(* ===== verification/MetricsTests.v ===== *)
(** * The tests of io_metrics.rs and slatedb_object_store.rs on the model *)

From S2P Require Import Prelude RustStd Error IoMetrics TestKit.
From S2P Require ObjectStore.

#[local] Open Scope string_scope.
#[local] Open Scope list_scope.
#[local] Open Scope Z_scope.

(** ** io_metrics.rs, on binary64 *)

#[global] Instance duration_eq_dec : EqDecision Duration.
Proof. solve_decision. Defined.

Definition duration_from_secs (n : Z) : Duration := {| secs := n; nanos := 0 |}.

Definition calculates_population_average_and_standard_deviation : M Error unit unit :=
  let stats := default_stats (F:=f64) in
  let stats := record stats (duration_from_secs 1) 5 in
  let stats := record stats (duration_from_secs 3) 7 in
  let! snapshot := unwrap (snapshot_stats stats) in
  let! _ := assert_eq (request_count snapshot) 2 in
  let! _ := assert_eq (stats_bytes snapshot) 12 in
  let! _ := assert_eq (average_latency snapshot) (duration_from_secs 2) in
  assert_eq (stddev_latency snapshot) (duration_from_secs 1).

Lemma io_metrics_test_passes : passes calculates_population_average_and_standard_deviation tt = true.
Proof. vm_compute. reflexivity. Qed.

(** ** slatedb_object_store.rs *)

Definition precondition_error : res ObjectStore.ObjectStoreError unit :=
  Err (ObjectStore.Precondition "conditional-get" "condition failed").

Definition conditional_get_errors_follow_object_store_semantics : M Error unit unit :=
  let error := ObjectStore.map_conditional_get_result precondition_error true in
  let! _ := assert (match error with Err (ObjectStore.NotModified _ _) => true | _ => false end) in
  let error := ObjectStore.map_conditional_get_result precondition_error false in
  assert (match error with Err (ObjectStore.Precondition _ _) => true | _ => false end).

Lemma object_store_test_passes : passes conditional_get_errors_follow_object_store_semantics tt = true.
Proof. vm_compute. reflexivity. Qed.
(** C9.  A message that is self-sent, or whose recipient identifier contains
    ["broadcast"], is recorded in the message store and nothing more: the
    handler returns without issuing any POST, whatever the tenant and the
    legacy webhook are. *)
Theorem ignored_messages_send_nothing (rt : Runtime) (base : option string)
    (m : MessageReceived) (w : World) :
  fromMe (key m) = true
  \/ (exists jid, remoteJid (key m) = Some jid
                  /\ includes jid "broadcast" = true) ->
  onMessageReceived rt base m w = (Ok tt, snd (storeMessage m w))
  /\ posts (snd (onMessageReceived rt base m w)) = posts w.
Proof.
  intros H.
  assert (onMessageReceived rt base m w = (Ok tt, snd (storeMessage m w)))
    as Hon.
  { unfold onMessageReceived.
    rewrite (bind_Ok _ _ w (snd (storeMessage m w)) tt eq_refl).
    by rewrite (ignored_test m H). }
  split; [exact Hon | by rewrite Hon].
Qed.

Lemma ignored_messages_send_nothing_witness :
  let u := configured alice (Some "https://x/hook") (Some "none")
             None None None None None in
  let m := {| sessionId := "alice";
              key := {| fromMe := false;
                        remoteJid := Some "status@broadcast"%string;
                        key_id := JStr "3A50" |};
              message := None |} in
  posts (snd (onMessageReceived
                (runtime_answering (Response 200 (JStr "ok")))
                (Some "https://g/hook") m (world_of [u] 1000))) = [].
Proof.
  cbv zeta.
  apply (ignored_messages_send_nothing
           (runtime_answering (Response 200 (JStr "ok")))
           (Some "https://g/hook")
           {| sessionId := "alice";
              key := {| fromMe := false;
                        remoteJid := Some "status@broadcast"%string;
                        key_id := JStr "3A50" |};
              message := None |}).
  right. exists "status@broadcast"%string. split; reflexivity.
Defined.

(** Without a tenant callback neither handler sends anything, whatever the
    legacy webhook URL is. *)
Lemma no_callback_no_posts (rt : Runtime) (base : option string)
    (w : World) (u : option User) :
  ~ present (u ≫= callback_url) ->
  (forall m, resolves w (sessionId m) u ->
             posts (snd (onMessageReceived rt base m w)) = posts w)
  /\ (forall session status,
        resolves w session u ->
        sendSessionWebhook rt base session status w = (Ok tt, w)).
Proof.
  intros Hcb. apply truthy_str_absent in Hcb. split.
  - intros m Hres. unfold onMessageReceived.
    rewrite (bind_Ok _ _ w (snd (storeMessage m w)) tt eq_refl).
    destruct (_ || _); [reflexivity |].
    rewrite (bind_Ok _ _ _ _ _
               (getUserForSession_resolves (sessionId m)
                  (snd (storeMessage m w)) u Hres)).
    cbv zeta. by rewrite Hcb.
  - intros session status Hres. unfold sendSessionWebhook.
    rewrite (bind_Ok _ _ _ _ _ (getUserForSession_resolves session w u Hres)).
    cbv zeta. by rewrite Hcb.
Qed.

(** C1, evaluated on the code.  The legacy webhook is configured.  A message
    and a session event for tenant [alice], who has no callback URL, and a
    message for a session that belongs to no tenant, each end with no POST
    issued: the legacy webhook is not reached. *)
Theorem legacy_webhook_not_reached_without_callback :
  let u := configured alice None (Some "none") None None None None None in
  let rt := runtime_answering (Response 200 (JStr "ok")) in
  let legacy := Some "https://g/hook"%string in
  let w := world_of [u] 1000 in
  posts (snd (onMessageReceived rt legacy (hello "alice") w)) = []
  /\ posts (snd (sendSessionWebhook rt legacy "alice" connected w)) = []
  /\ posts (snd (onMessageReceived rt legacy (hello "bob") w)) = []
  /\ posts (snd (sendSessionWebhook rt legacy "bob" disconnected w)) = [].
Proof. cbv zeta. repeat split; reflexivity. Qed.

(** ** Reconfiguration *)

(** What [PUT /webhook-auth] does to the table of a tenant. *)
Lemma put_webhook_auth_run (rt : Runtime) (user : User)
    (payload : WebhookAuthPayload) (w : World) :
  is_admin user <> 1 ->
  put_webhook_auth rt user payload w
  = (Ok tt,
     with_db w
       (update_where_id (id user) (webhook_auth_updates payload)
          (Some (default None (p_webhook_auth_token payload))) (db w))).
Proof.
  intros Hadm. apply Z.eqb_neq in Hadm.
  unfold put_webhook_auth. rewrite Hadm.
  destruct payload as [ty un pw url tok fmt].
  destruct un, pw, url, tok as [[tok|]|], fmt; reflexivity.
Qed.

Lemma updated_row (payload : WebhookAuthPayload) (r : User) :
  let r' := apply_updates (webhook_auth_updates payload)
              (Some (default None (p_webhook_auth_token payload))) r in
  webhook_auth_token_expiration r' = None
  /\ webhook_auth_token r' = default None (p_webhook_auth_token payload)
  /\ webhook_auth_type r'
     = Some (auth_type_string (p_webhook_auth_type payload)).
Proof.
  destruct payload as [ty un pw url tok fmt].
  destruct un, pw, url, tok, fmt; repeat split; reflexivity.
Qed.
(** * cricket_analytics_app.py: the data pipeline of the dashboard

    The script loads a table of player statistics with pandas, narrows it
    by a year range and a set of player names, lists the numeric columns,
    aggregates them per player and hands chart descriptions to plotly.

    The embedding follows the script top to bottom.  A pandas [DataFrame]
    is kept column-major, as pandas keeps it: a row index and an ordered
    list of named [Series], each with its [Dtype] and its cells.  A
    float64 value is an exact rational and the float NaN is the missing
    value.  Python exceptions are the [Raise] side of [result].  The
    pandas calls of the script ([between], [isin], boolean indexing,
    [groupby] with its four reductions, [reset_index], [to_numeric],
    [dropna]) are functions here that do what pandas documents for them
    with the arguments the script passes.

    The tables of the model are those whose columns [pd.read_csv] types
    int64, float64 or object and whose numbers are finite.  Columns
    typed bool or uint64, the two infinities, the rounding of floating
    arithmetic and the wrap-around of int64 sums are outside it, and so
    are the checks that plotly and the pandas Styler make on what they
    are handed: a chart request is recorded as the script issues it. *)

From Stdlib Require Import ZArith QArith Qround String List Bool Lia Sorted.
From stdpp Require Import list strings.

Local Open Scope string_scope.

(** ** Cells, series and frames *)

Inductive cell : Type :=
| NaN
| Num (q : Q)
| Str (s : string).

(** The dtypes that [pd.read_csv] gives to integer, floating and text
    columns; [pd.to_numeric] only ever answers the first two. *)
Inductive Dtype : Type := int64 | float64 | object.
(** A document stored before, with photos and a field of another page. *)
Definition older_document : profile :=
  <["homePhotos" := VArr [VStr (str "data:image/png;base64,BBBB")]]>
    {[ "createdBy" := VStr (str "import") ]}.

(** Typing and adding tags, one of them twice, and removing one. *)
Definition tag_session : list CreateProfile.tag_action :=
  [CreateProfile.TypeNeighborhood (str "  Kolej ");
   CreateProfile.AddNeighborhood None;
   CreateProfile.AddNeighborhood (Some (str "Kolej"));
   CreateProfile.AddNeighborhood (Some (str "Tunal"));
   CreateProfile.TypeRoommatePref (str "   ");
   CreateProfile.AddRoommatePref None;
   CreateProfile.AddRoommatePref (Some (str "tidy"));
   CreateProfile.RemoveNeighborhood (str "Kolej")].

(** The [users] collection: the viewer and two others. *)
Definition users : snapshot :=
  [(bora, Examples.budget_candidate);
   (ada, Examples.kolej_viewer);
   (cem, Examples.matching_candidate)].

(** The swipe page of [ada] on [bora]'s card, and of [bora] on [ada]'s. *)
Definition ada_page : SwipePage.swipe :=
  {| SwipePage.profiles :=
       [with_id cem Examples.matching_candidate;
        with_id bora Examples.budget_candidate];
     SwipePage.currentIndex := 1;
     SwipePage.lastAction := [] |}.

Definition bora_page : SwipePage.swipe :=
  {| SwipePage.profiles := [with_id ada Examples.kolej_viewer];
     SwipePage.currentIndex := 0;
     SwipePage.lastAction := [] |}.

Definition like (fromUid toUid : jsstring) (createdAt : float) : profile :=
  <["fromUid" := VStr fromUid]>
    (<["toUid" := VStr toUid]> {[ "createdAt" := VNum createdAt ]}).

(** The [likes] collection: [ada] and [bora] like each other, [ada] twice;
    [ada] likes [cem], who likes [deniz]. *)
Definition likes : list profile :=
  [like ada cem 1000; like bora ada 2000; like ada bora 3000;
   like cem deniz 4000; like ada bora 5000].

(** Three clicks on [ada]'s page from its first card: a like that is
    saved, a skip, and a click past the end. *)
Definition clicks : list SwipePage.click :=
  [SwipePage.Connect true 1000; SwipePage.Skip; SwipePage.Connect true 2000].

Definition first_card : SwipePage.swipe :=
  {| SwipePage.profiles := SwipePage.profiles ada_page;
     SwipePage.currentIndex := 0;
     SwipePage.lastAction := [] |}.

(** Two photo addresses. *)
Definition photos : list jsstring :=
  [str "https://example.org/a.jpg"; str "https://example.org/b.jpg"].

End Scenarios.


(** * Properties *)

(** A closed statement settled by running the functions. *)
Ltac evaluate := vm_compute; reflexivity.

(** ** Binary64 numbers *)

Section Binary64.
#[local] Open Scope Z_scope.

Lemma digits2_pos_iter_xO (p d : positive) :
  Z.pos (digits2_pos (Pos.iter xO p d)) = Z.pos (digits2_pos p) + Z.pos d.
Proof.
  induction d as [|d IH] using Pos.peano_ind.
  - cbn. lia.
  - rewrite Pos.iter_succ. cbn [digits2_pos]. lia.
Qed.

Lemma pos_iter_xO_Z (p q : positive) :
  Z.pos (Pos.iter xO p q) = Z.pos p * 2 ^ Z.pos q.
Proof.
  induction q as [|q IH] using Pos.peano_ind.
  - cbn. lia.
  - rewrite Pos.iter_succ, Pos2Z.inj_succ, Z.pow_succ_r by lia.
    change (Z.pos (Pos.iter xO p q)~0) with (2 * Z.pos (Pos.iter xO p q)).
    rewrite IH. lia.
Qed.

Lemma digits2_pos_size (p : positive) : digits2_pos p = Pos.size p.
Proof. induction p; cbn; congruence. Qed.

(** [p] has exactly [digits2_pos p] bits. *)
Lemma digits2_pos_bounds (p : positive) :
  2 ^ (Z.pos (digits2_pos p) - 1) <= Z.pos p < 2 ^ Z.pos (digits2_pos p).
Proof.
  rewrite digits2_pos_size.
  pose proof (Pos.size_le p) as Hle. pose proof (Pos.size_gt p) as Hgt.
  apply Pos2Z.pos_le_pos in Hle. apply Pos2Z.pos_lt_pos in Hgt.
  rewrite Pos2Z.inj_pow in Hle, Hgt.
  split; [|exact Hgt].
  replace (Z.pos (Pos.size p)) with (Z.succ (Z.pos (Pos.size p) - 1)) in Hle
    by lia.
  rewrite Z.pow_succ_r in Hle by lia.
  change (Z.pos p~0) with (2 * Z.pos p) in Hle. lia.
Qed.

Lemma digits2_pos_le_53 (p : positive) :
  Z.pos p < 2 ^ 53 -> Z.pos (digits2_pos p) <= 53.
Proof.
  intros Hp. pose proof (digits2_pos_bounds p) as [Hlo _].
  destruct (Z.le_gt_cases (Z.pos (digits2_pos p)) 53) as [H | H]; [exact H|].
  exfalso.
  assert (2 ^ 53 <= 2 ^ (Z.pos (digits2_pos p) - 1))
    by (apply Z.pow_le_mono_r; lia).
  lia.
Qed.

(** A mantissa of exactly 53 bits with an exponent in range needs no
    rounding and is a number. *)
Lemma binary_round_aux_canonical (s : bool) (m : positive) (e : Z) :
  Z.pos (digits2_pos m) = 53 -> -1074 <= e <= 971 ->
  binary_round_aux prec emax s (Z.pos m) e loc_Exact = S754_finite s m e.
Proof.
  intros Hd He. unfold binary_round_aux.
  assert (Hs : forall l, shr_fexp prec emax (Z.pos m) e l
                 = (shr_record_of_loc (Z.pos m) l, e)).
  { intros l. unfold shr_fexp, Zdigits2. rewrite Hd.
    replace (fexp prec emax (53 + e) - e) with 0; [reflexivity|].
    unfold fexp, SpecFloat.emin, prec, emax. lia. }
  rewrite Hs.
  cbn [shr_record_of_loc shr_m loc_of_shr_record round_nearest_even].
  rewrite Hs. cbn [shr_record_of_loc shr_m].
  replace (e <=? emax - prec) with true; [reflexivity|].
  symmetry. apply Z.leb_le. unfold emax, prec. lia.
Qed.

Lemma valid_binary_canonical (s : bool) (m : positive) (e : Z) :
  Z.pos (digits2_pos m) = 53 -> -1074 <= e <= 971 ->
  valid_binary (S754_finite s m e) = true.
Proof.
  intros Hd He. cbn. unfold bounded, canonical_mantissa. rewrite Hd.
  apply andb_true_intro. split.
  - apply Z.eqb_eq. unfold fexp, SpecFloat.emin, prec, emax. lia.
  - apply Z.leb_le. unfold emax, prec. lia.
Qed.

Lemma valid_mantissa_bound (s : bool) (m : positive) (e : Z) :
  valid_binary (S754_finite s m e) = true -> Z.pos m < 2 ^ 53.
Proof.
  cbn. unfold bounded, canonical_mantissa. intros H.
  apply andb_prop in H as [H _]. apply Z.eqb_eq in H.
  pose proof (digits2_pos_bounds m) as [_ Hhi].
  assert (Hd : Z.pos (digits2_pos m) <= 53)
    by (unfold fexp, SpecFloat.emin, prec, emax in H; lia).
  assert (2 ^ Z.pos (digits2_pos m) <= 2 ^ 53)
    by (apply Z.pow_le_mono_r; lia).
  lia.
Qed.
(** ** The legacy worker *)

(** The legacy worker's activation leaves exactly the caches called
    [real-dor-v2], so it deletes the cache of version 2.1.0 too; unlike
    version 2.1.0 it does not claim the clients. *)
Theorem legacy_activation_keeps_its_cache_only (net : Network) (w : World) :
  let out := run net Legacy.activate_handler w in
  (∃ xs, result out = Fulfilled xs) ∧
  storage (final out) = only Legacy.CACHE_NAME (storage w) ∧
  get_cache CACHE_NAME (storage (final out)) = None ∧
  ¬ In ClientsClaim (log out).
Proof.
  intros out. subst out.
  destruct (run_legacy_activate_handler net w) as [xs Hxs]. rewrite Hxs.
  cbn [result final log storage with_storage].
  split; [eauto |]. split; [reflexivity |]. split.
  - apply get_cache_only_ne. discriminate.
  - intros [H|H]; [discriminate H |].
    apply in_map_iff in H as (n & Hn & _). discriminate Hn.
Qed.

(** The legacy worker answers every request network first, Firebase
    hosts and requests not over http included: a live response, whatever
    its status, is returned, and the worker opens the cache [real-dor-v2]
    and puts the response there under the request's identity.  The
    response is stored when the cache accepts the write (a GET request
    over http or https, a response that is not a 206 and whose [Vary]
    header does not list [*]); otherwise the rejection is dropped and
    nothing is stored. *)
Theorem legacy_returns_every_live_response
    (net : Network) (w : World) (request : Request) (response : Response) :
  respond net (identity request) = Fulfilled response →
  let out := run net (Legacy.fetch_handler request) w in
  result out = Fulfilled response ∧
  log out = [Fetch (identity request); CachesOpen Legacy.CACHE_NAME;
             CachePut Legacy.CACHE_NAME (identity request) response] ∧
  (if cacheable (identity request) response
   then cache_get Legacy.CACHE_NAME (identity request) (storage (final out))
          = Some response
   else storage (final out)
          = storage_open Legacy.CACHE_NAME (meanwhile net (storage w))).
Proof.
  intros Hr out. subst out. unfold Legacy.fetch_handler.
  cbn -[Legacy.CACHE_NAME]. rewrite Hr. cbn -[Legacy.CACHE_NAME].
  unfold clone.
  destruct (cacheable (identity request) response);
    cbn -[Legacy.CACHE_NAME]; repeat split.
  apply cache_get_put_open.
Qed.

Lemma legacy_returns_every_live_response_witness :
  let out :=
    run (Sample.online Sample.broken)
      (Legacy.fetch_handler Sample.app_request) Sample.no_caches in
  result out = Fulfilled Sample.broken ∧
  log out = [Fetch (identity Sample.app_request);
             CachesOpen Legacy.CACHE_NAME;
             CachePut Legacy.CACHE_NAME (identity Sample.app_request)
               Sample.broken] ∧
  (if cacheable (identity Sample.app_request) Sample.broken
   then cache_get Legacy.CACHE_NAME (identity Sample.app_request)
          (storage (final out)) = Some Sample.broken
   else storage (final out)
          = storage_open Legacy.CACHE_NAME
              (meanwhile (Sample.online Sample.broken)
                 (storage Sample.no_caches))).
Proof.
  apply (legacy_returns_every_live_response
           (Sample.online Sample.broken) Sample.no_caches
           Sample.app_request Sample.broken).
  reflexivity.
Defined.

(** When the live fetch fails, the legacy worker answers with the snapshot
    that the storage holds for the request, and otherwise with a 503
    text/plain response whose message is its own; it writes nothing and
    its promise never rejects. *)
Theorem legacy_falls_back_to_storage
    (net : Network) (w : World) (request : Request) (e : Error) :
  respond net (identity request) = Rejected e →
  let out := run net (Legacy.fetch_handler request) w in
  result out =
    Fulfilled
      match storage_match (identity request) (meanwhile net (storage w)) with
      | Some snapshot => snapshot
      | None =>
          new_Response "Offline - contenuto non disponibile"
            503 "Service Unavailable" [("Content-Type", "text/plain")]
      end ∧
  storage (final out) = meanwhile net (storage w) ∧
  log out = [Fetch (identity request); CachesMatch (identity request)].
Proof.
  intros Hr out. subst out. unfold Legacy.fetch_handler.
  cbn -[Legacy.CACHE_NAME]. rewrite Hr. cbn -[Legacy.CACHE_NAME].
  destruct (storage_match (identity request) (meanwhile net (storage w)));
    repeat split.
Qed.

Lemma legacy_falls_back_to_storage_witness :
  let out :=
    run Sample.offline (Legacy.fetch_handler Sample.app_request)
      Sample.legacy_only in
  result out =
    Fulfilled
      match storage_match (identity Sample.app_request)
              (meanwhile Sample.offline (storage Sample.legacy_only)) with
      | Some snapshot => snapshot
      | None =>
          new_Response "Offline - contenuto non disponibile"
            503 "Service Unavailable" [("Content-Type", "text/plain")]
      end ∧
  storage (final out) =
    meanwhile Sample.offline (storage Sample.legacy_only) ∧
  log out = [Fetch (identity Sample.app_request);
             CachesMatch (identity Sample.app_request)].
Proof.
  apply (legacy_falls_back_to_storage
           Sample.offline Sample.legacy_only Sample.app_request
           NetworkError).
  reflexivity.
Defined.

(** When every locator of the legacy manifest is answered with an [ok]
    response that the cache accepts, and no two locators of the manifest
    resolve to the same locator, the legacy install step fulfils and
    leaves each response in the cache [real-dor-v2] under the resolved
    locator; it never asks to skip the waiting phase. *)
Theorem legacy_install_populates_its_cache (net : Network) (w : World) :
  all_answered net Legacy.urlsToCache →
  duplicated (map (resolve net) Legacy.urlsToCache) = false →
  let out := run net Legacy.install_handler w in
  result out = Fulfilled tt ∧
  log out = [CachesOpen Legacy.CACHE_NAME;
             CacheAddAll Legacy.CACHE_NAME Legacy.urlsToCache] ∧
  (∀ u r, In u Legacy.urlsToCache →
     respond net ("GET", resolve net u) = Fulfilled r →
     cache_get Legacy.CACHE_NAME ("GET", resolve net u)
       (storage (final out)) = Some r).
Proof.
  intros H Hd out. subst out.
  destruct (fetch_all_answered net Legacy.urlsToCache H)
    as (l & Hl & Hloc & Hin & Hout).
  unfold Legacy.install_handler.
  cbn -[fetch_all Legacy.urlsToCache put_all Legacy.CACHE_NAME duplicated].
  rewrite Hl.
  cbn -[fetch_all Legacy.urlsToCache put_all Legacy.CACHE_NAME duplicated].
  rewrite Hloc, Hd.
  cbn -[fetch_all Legacy.urlsToCache put_all Legacy.CACHE_NAME duplicated].
  split; [reflexivity |]. split; [reflexivity |].
  intros u r Hu Hr. destruct (Hin u Hu) as (r' & Hr' & Hl').
  assert (r' = r) by congruence. subst r'.
  apply cache_get_put_all; [apply has_cache_open | | exact Hl'].
  intros r' H'. apply Hout in H'. congruence.
Qed.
───
Only the lines from the one containing "assert (r' = r) by congruence. subst r'." through the end of the records above belong in the answer, each exactly as written.

  assert (r' = r) by congruence. subst r'.
  apply cache_get_put_all; [apply has_cache_open | | exact Hl'].
  intros r' H'. apply Hout in H'. congruence.
Qed.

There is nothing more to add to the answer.